-- Work required --
Print the lines that run from the line with "(** ** share.ts *)" to the line with "Frac (n d : Z).", keeping both end lines, exactly as they appear in the entries below, and nothing else.

-- Exercise data --

(** * p-graph: the flat-buffer adjacency list

    A shallow embedding of [AdjacencyList], [SharedTypeMap], [NodeTypeMap] and
    [EdgeTypeMap] (src/AdjacencyList.ts) and of [hash32shift] (src/share.ts),
    followed by the properties of the specification that are checked against
    them.

    Numbers are modelled by [Z].  A typed array is a list of words together
    with its element kind; a store wraps modulo the element width, a store
    outside the array is dropped and a load outside the array is [None]
    (JavaScript's [undefined]).  A JavaScript exception is a [Throw]
    completion; the receiver keeps whatever was written before the throw. *)

From Stdlib Require Import ZArith List Lia Bool QArith Qround Qminmax FinFun Lqa.

Import ListNotations.
Open Scope Z_scope.

(** ** Completions *)

Inductive Error :=
| UnsupportedEdgeType
| NodeCapacityOverflow
| EdgeCapacityOverflow
| EdgeMismatch
| InvalidNodeId
| InvalidEdgeHash
| DataCorrupt
| SmallerCapacity
| UnexpectedNull
| DuplicateNode
| RangeError.

(** [Diverge] stands for a loop of the source that does not terminate (a
    bucket chain that runs into a cycle). *)
Inductive Completion (A : Type) :=
| Return (a : A)
| Throw (e : Error)
| Diverge.
Arguments Return {A} a.
Arguments Throw {A} e.
Arguments Diverge {A}.

Definition bindC {A B} (c : Completion A) (k : A -> Completion B) : Completion B :=
  match c with
  | Return a => k a
  | Throw e => Throw e
  | Diverge => Diverge
  end.

Notation "x <- c ;; k" := (bindC c (fun x => k))
  (at level 61, c at next level, right associativity).

(** ** Typed arrays *)

Inductive TypedArrayConstructor := Uint8Array | Uint16Array | Uint32Array.

Definition BYTES_PER_ELEMENT (c : TypedArrayConstructor) : Z :=
  match c with Uint8Array => 1 | Uint16Array => 2 | Uint32Array => 4 end.

Definition modulus (c : TypedArrayConstructor) : Z := 2 ^ (8 * BYTES_PER_ELEMENT c).

Record TypedArray := mkTypedArray {
  kind : TypedArrayConstructor;
  elems : list Z
}.

Fixpoint upd (l : list Z) (n : nat) (v : Z) : list Z :=
  match l, n with
  | [], _ => []
  | _ :: l', O => v :: l'
  | x :: l', S n' => x :: upd l' n' v
  end.

Module TA.

Definition length (a : TypedArray) : Z := Z.of_nat (List.length (elems a)).

Definition byteLength (a : TypedArray) : Z := length a * BYTES_PER_ELEMENT (kind a).

(** [a[i]] *)
Definition get (a : TypedArray) (i : Z) : option Z :=
  if i <? 0 then None else nth_error (elems a) (Z.to_nat i).

(** [a[i] = v] *)
Definition set (a : TypedArray) (i v : Z) : TypedArray :=
  if i <? 0 then a
  else mkTypedArray (kind a) (upd (elems a) (Z.to_nat i) (v mod modulus (kind a))).

(** [a[i] += d]; on [undefined] the sum is [NaN] and the store is dropped
    with it. *)
Definition add (a : TypedArray) (i d : Z) : TypedArray :=
  match get a i with
  | Some v => set a i (v + d)
  | None => a
  end.

(** [new typedArray(new SharedBuffer(n * BYTES_PER_ELEMENT))]. *)
Definition zeros (c : TypedArrayConstructor) (n : Z) : TypedArray :=
  mkTypedArray c (repeat 0 (Z.to_nat n)).

(** [a.subarray(b, e)] read as a list; both ends are clamped to the array. *)
Definition slice (a : TypedArray) (b e : Z) : list Z :=
  let b := Z.min (Z.max 0 b) (length a) in
  let e := Z.min (Z.max 0 e) (length a) in
  firstn (Z.to_nat (e - b)) (skipn (Z.to_nat b) (elems a)).

Fixpoint blit (a : TypedArray) (off : Z) (src : list Z) : TypedArray :=
  match src with
  | [] => a
  | v :: src' => blit (set a off v) (off + 1) src'
  end.

End TA.

(** Modelled from the spec: [SharedBuffer] (src/SharedBuffer.ts is not part of
    the sources read here); the backing buffer is a zero-filled buffer of the
    requested byte length, shared between workers when the platform allows it.
    A negative length is a [RangeError]. *)
Definition newTypedArray (c : TypedArrayConstructor) (n : Z) : Completion TypedArray :=
  if n <? 0 then Throw RangeError else Return (TA.zeros c n).

(** [x || null] *)
Definition orNull (x : option Z) : option Z :=
  match x with
  | Some v => if v =? 0 then None else Some v
  | None => None
  end.

(** [x || 0] and [x ?? 0] agree on numbers. *)
Definition orZero (x : option Z) : Z :=
  match x with Some v => v | None => 0 end.

(** [x === y] for a load [x] and a number [y]. *)
Definition strictEq (x : option Z) (y : Z) : bool :=
  match x with Some v => v =? y | None => false end.

(** [x === y] for two nullable addresses. *)
Definition sameAddress (x y : option Z) : bool :=
  match x, y with
  | Some a, Some b => a =? b
  | None, None => true
  | _, _ => false
  end.

(** ** share.ts *)

(** [ToInt32]: the operand of a bitwise operator is reduced modulo 2^32 into
    the signed range. *)
Definition toInt32 (z : Z) : Z := (z + 2 ^ 31) mod 2 ^ 32 - 2 ^ 31.

Definition js_not (k : Z) : Z := - toInt32 k - 1.
Definition js_shl (k n : Z) : Z := toInt32 (Z.shiftl (toInt32 k) n).
Definition js_sar (k n : Z) : Z := Z.shiftr (toInt32 k) n.
Definition js_xor (a b : Z) : Z := Z.lxor (toInt32 a) (toInt32 b).

(** The additions and the multiplication are on doubles; every intermediate
    value stays below 2^53 in magnitude, so they are exact. *)
Definition hash32shift (key : Z) : Z :=
  let key := js_not key + js_shl key 15 in
  let key := js_xor key (js_sar key 12) in
  let key := key + js_shl key 2 in
  let key := js_xor key (js_sar key 4) in
  let key := key * 2057 in
  let key := js_xor key (js_sar key 16) in
  key.

(** ** Loads

    A load is a quotient of two non-negative integers computed in double
    precision and only ever compared with 0.7 or 0.3.  For operands below
    2^50 a quotient that differs from 7/10 (or 3/10) differs from it by far
    more than one unit in the last place, and a quotient equal to it rounds
    to the same double as the literal, so the comparisons are decided by the
    exact rationals. *)
Inductive Load :=
| NaN
| Infinity
| Frac (n d : Z).

(** [n / d] for [0 <= n] and [0 <= d]. *)
Definition js_div (n d : Z) : Load :=
  if d =? 0 then (if n =? 0 then NaN else Infinity) else Frac n d.

(** [Math.max(a, b)] *)
Definition load_max (a b : Load) : Load :=
  match a, b with
  | NaN, _ | _, NaN => NaN
  | Infinity, _ | _, Infinity => Infinity
  | Frac n d, Frac n' d' => if n * d' <? n' * d then Frac n' d' else Frac n d
  end.

(** [l > p / q], [l >= p / q], [l < p / q] *)
Definition load_gt (l : Load) (p q : Z) : bool :=
  match l with NaN => false | Infinity => true | Frac n d => p * d <? n * q end.
Definition load_ge (l : Load) (p q : Z) : bool :=
  match l with NaN => false | Infinity => true | Frac n d => p * d <=? n * q end.
Definition load_lt (l : Load) (p q : Z) : bool :=
  match l with NaN => false | Infinity => false | Frac n d => n * q <? p * d end.

(** [Math.round]: the nearest integer, ties towards +infinity. *)
Definition Math_round (q : Q) : Z := Qfloor (q + (1 # 2))%Q.

(** ** SharedTypeMap

    A map object only wraps its [data] array, so a map is its array.  The
    header and item sizes are the getters that the two subclasses override. *)

Record Layout := mkLayout { HEADER_SIZE : Z; ITEM_SIZE : Z }.

Module SharedTypeMap.

Definition _CAPACITY : Z := 0.
Definition _COUNT : Z := 1.
Definition _NEXT : Z := 0.
Definition _TYPE : Z := 1.
Definition BUCKET_SIZE : Z := 2.

Section Methods.

Variable L : Layout.

Definition capacity (this : TypedArray) : Z := orZero (TA.get this _CAPACITY).

Definition count (this : TypedArray) : Z := orZero (TA.get this _COUNT).

Definition getLength (capacity : Z) : Z :=
  capacity + HEADER_SIZE L + ITEM_SIZE L * BUCKET_SIZE * capacity.

Definition length (this : TypedArray) : Z := getLength (capacity this).

Definition addressableLimit (this : TypedArray) : Z := HEADER_SIZE L + capacity this.

Definition getLoad (this : TypedArray) (count : Z) : Load :=
  js_div count (capacity this * BUCKET_SIZE).

Definition getNextAddress (this : TypedArray) : Z :=
  HEADER_SIZE L + capacity this + count this * ITEM_SIZE L.

Definition head (this : TypedArray) (hash : Z) : option Z :=
  orNull (TA.get this (HEADER_SIZE L + hash)).

Definition next (this : TypedArray) (item : Z) : option Z :=
  orNull (TA.get this (item + _NEXT)).

Definition typeOf (this : TypedArray) (item : Z) : Z :=
  orZero (TA.get this (item + _TYPE)).

(** [new SharedTypeMap(capacity, typedArray)] *)
Definition create (capacity : Z) (typedArray : TypedArrayConstructor)
  : Completion TypedArray :=
  data <- newTypedArray typedArray (getLength capacity) ;;
  Return (TA.set data _CAPACITY capacity).

(** [new SharedTypeMap(data)] *)
Definition ofData (data : TypedArray) : Completion TypedArray :=
  if length data =? TA.length data then Return data else Throw DataCorrupt.

(** The loops of [Symbol.iterator] and [forEach] advance [i] by
    [ITEM_SIZE] from [addressableLimit] while [i < length], that is at most
    [BUCKET_SIZE * capacity] times; [slots] counts the turns left. *)
Fixpoint scan (live : TypedArray -> Z -> bool) (slots : nat)
    (this : TypedArray) (i count max len : Z) : list Z :=
  match slots with
  | O => []
  | S slots' =>
      if (i <? len) && (count <? max) then
        if live this i
        then i :: scan live slots' this (i + ITEM_SIZE L) (count + 1) max len
        else scan live slots' this (i + ITEM_SIZE L) count max len
      else []
  end.

(** [this.data.subarray(i, i + ITEM_SIZE).some(Boolean)] *)
Definition someWord (this : TypedArray) (i : Z) : bool :=
  existsb (fun v => negb (v =? 0)) (TA.slice this i (i + ITEM_SIZE L)).

Definition iterator (this : TypedArray) : list Z :=
  scan someWord (Z.to_nat (BUCKET_SIZE * capacity this)) this
    (addressableLimit this) 0 (count this) (length this).

(** [forEach(cb)]: the items handed to [cb], in order. *)
Definition forEach (this : TypedArray) : list Z :=
  scan (fun m i => negb (typeOf m i =? 0)) (Z.to_nat (BUCKET_SIZE * capacity this)) this
    (addressableLimit this) 0 (count this) (length this).

(** [view.set(src)] for [view = this.data.subarray(off)] of [len] words. *)
Definition viewSet (this : TypedArray) (off len : Z) (src : list Z)
  : Completion TypedArray :=
  if len <? Z.of_nat (List.length src) then Throw RangeError
  else Return (TA.blit this off src).

(** [for (i = 0; i < max; i += step) if (view[i]) view[i] += delta] *)
Fixpoint rebase (turns : nat) (this : TypedArray) (i step delta : Z) : TypedArray :=
  match turns with
  | O => this
  | S turns' =>
      let this := match orNull (TA.get this i) with
                  | Some _ => TA.add this i delta
                  | None => this
                  end in
      rebase turns' this (i + step) step delta
  end.

(** [set(data)]; the receiver keeps what was copied before a throw. *)
Definition set (this : TypedArray) (data : TypedArray) : TypedArray * Completion unit :=
  match TA.get data _CAPACITY with
  | None => (this, Throw SmallerCapacity)
  | Some dataCapacity =>
      let delta := capacity this - dataCapacity in
      if negb (delta >=? 0) then (this, Throw SmallerCapacity) else
      (* Copy the header. *)
      match viewSet this _COUNT (TA.length this - _COUNT)
              (TA.slice data _COUNT (HEADER_SIZE L)) with
      | Throw e => (this, Throw e)
      | Diverge => (this, Diverge)
      | Return this =>
      (* Copy the hash table. *)
      let tableLength :=
        Z.of_nat (List.length (TA.slice this (HEADER_SIZE L) (HEADER_SIZE L + capacity this))) in
      match viewSet this (HEADER_SIZE L) tableLength
              (TA.slice data (HEADER_SIZE L) (HEADER_SIZE L + dataCapacity)) with
      | Throw e => (this, Throw e)
      | Diverge => (this, Diverge)
      | Return this =>
      (* Offset first links to account for the change in table capacity. *)
      let this := rebase (Z.to_nat tableLength) this (HEADER_SIZE L) 1 delta in
      (* Copy the items. *)
      let itemsLength :=
        Z.of_nat (List.length (TA.slice this (HEADER_SIZE L + capacity this) (TA.length this))) in
      match viewSet this (HEADER_SIZE L + capacity this) itemsLength
              (TA.slice data (HEADER_SIZE L + dataCapacity) (TA.length data)) with
      | Throw e => (this, Throw e)
      | Diverge => (this, Diverge)
      | Return this =>
      (* Offset next links to account for the change in table capacity. *)
      (rebase (Z.to_nat ((itemsLength + ITEM_SIZE L - 1) / ITEM_SIZE L)) this
         (HEADER_SIZE L + capacity this + _NEXT) (ITEM_SIZE L) delta, Return tt)
      end end end
  end.

(** The chain walks follow [next] links; a chain without a cycle visits
    each word of the array at most once, so [fuel] larger than the array
    only runs out on a cycle, where the source loops forever. *)
Definition fuel (this : TypedArray) : nat := S (List.length (elems this)).

(** [while (next !== null) { prev = next; next = this.next(next); }] *)
Fixpoint lastOf (fuel : nat) (this : TypedArray) (prev : Z) : Completion Z :=
  match next this prev with
  | None => Return prev
  | Some nxt =>
      match fuel with
      | O => Diverge
      | S fuel' => lastOf fuel' this nxt
      end
  end.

-- Reply --
(** ** share.ts *)

(** [ToInt32]: the operand of a bitwise operator is reduced modulo 2^32 into
    the signed range. *)
Definition toInt32 (z : Z) : Z := (z + 2 ^ 31) mod 2 ^ 32 - 2 ^ 31.

Definition js_not (k : Z) : Z := - toInt32 k - 1.
Definition js_shl (k n : Z) : Z := toInt32 (Z.shiftl (toInt32 k) n).
Definition js_sar (k n : Z) : Z := Z.shiftr (toInt32 k) n.
Definition js_xor (a b : Z) : Z := Z.lxor (toInt32 a) (toInt32 b).

(** The additions and the multiplication are on doubles; every intermediate
    value stays below 2^53 in magnitude, so they are exact. *)
Definition hash32shift (key : Z) : Z :=
  let key := js_not key + js_shl key 15 in
  let key := js_xor key (js_sar key 12) in
  let key := key + js_shl key 2 in
  let key := js_xor key (js_sar key 4) in
  let key := key * 2057 in
  let key := js_xor key (js_sar key 16) in
  key.

(** ** Loads

    A load is a quotient of two non-negative integers computed in double
    precision and only ever compared with 0.7 or 0.3.  For operands below
    2^50 a quotient that differs from 7/10 (or 3/10) differs from it by far
    more than one unit in the last place, and a quotient equal to it rounds
    to the same double as the literal, so the comparisons are decided by the
    exact rationals. *)
Inductive Load :=
| NaN
| Infinity
| Frac (n d : Z).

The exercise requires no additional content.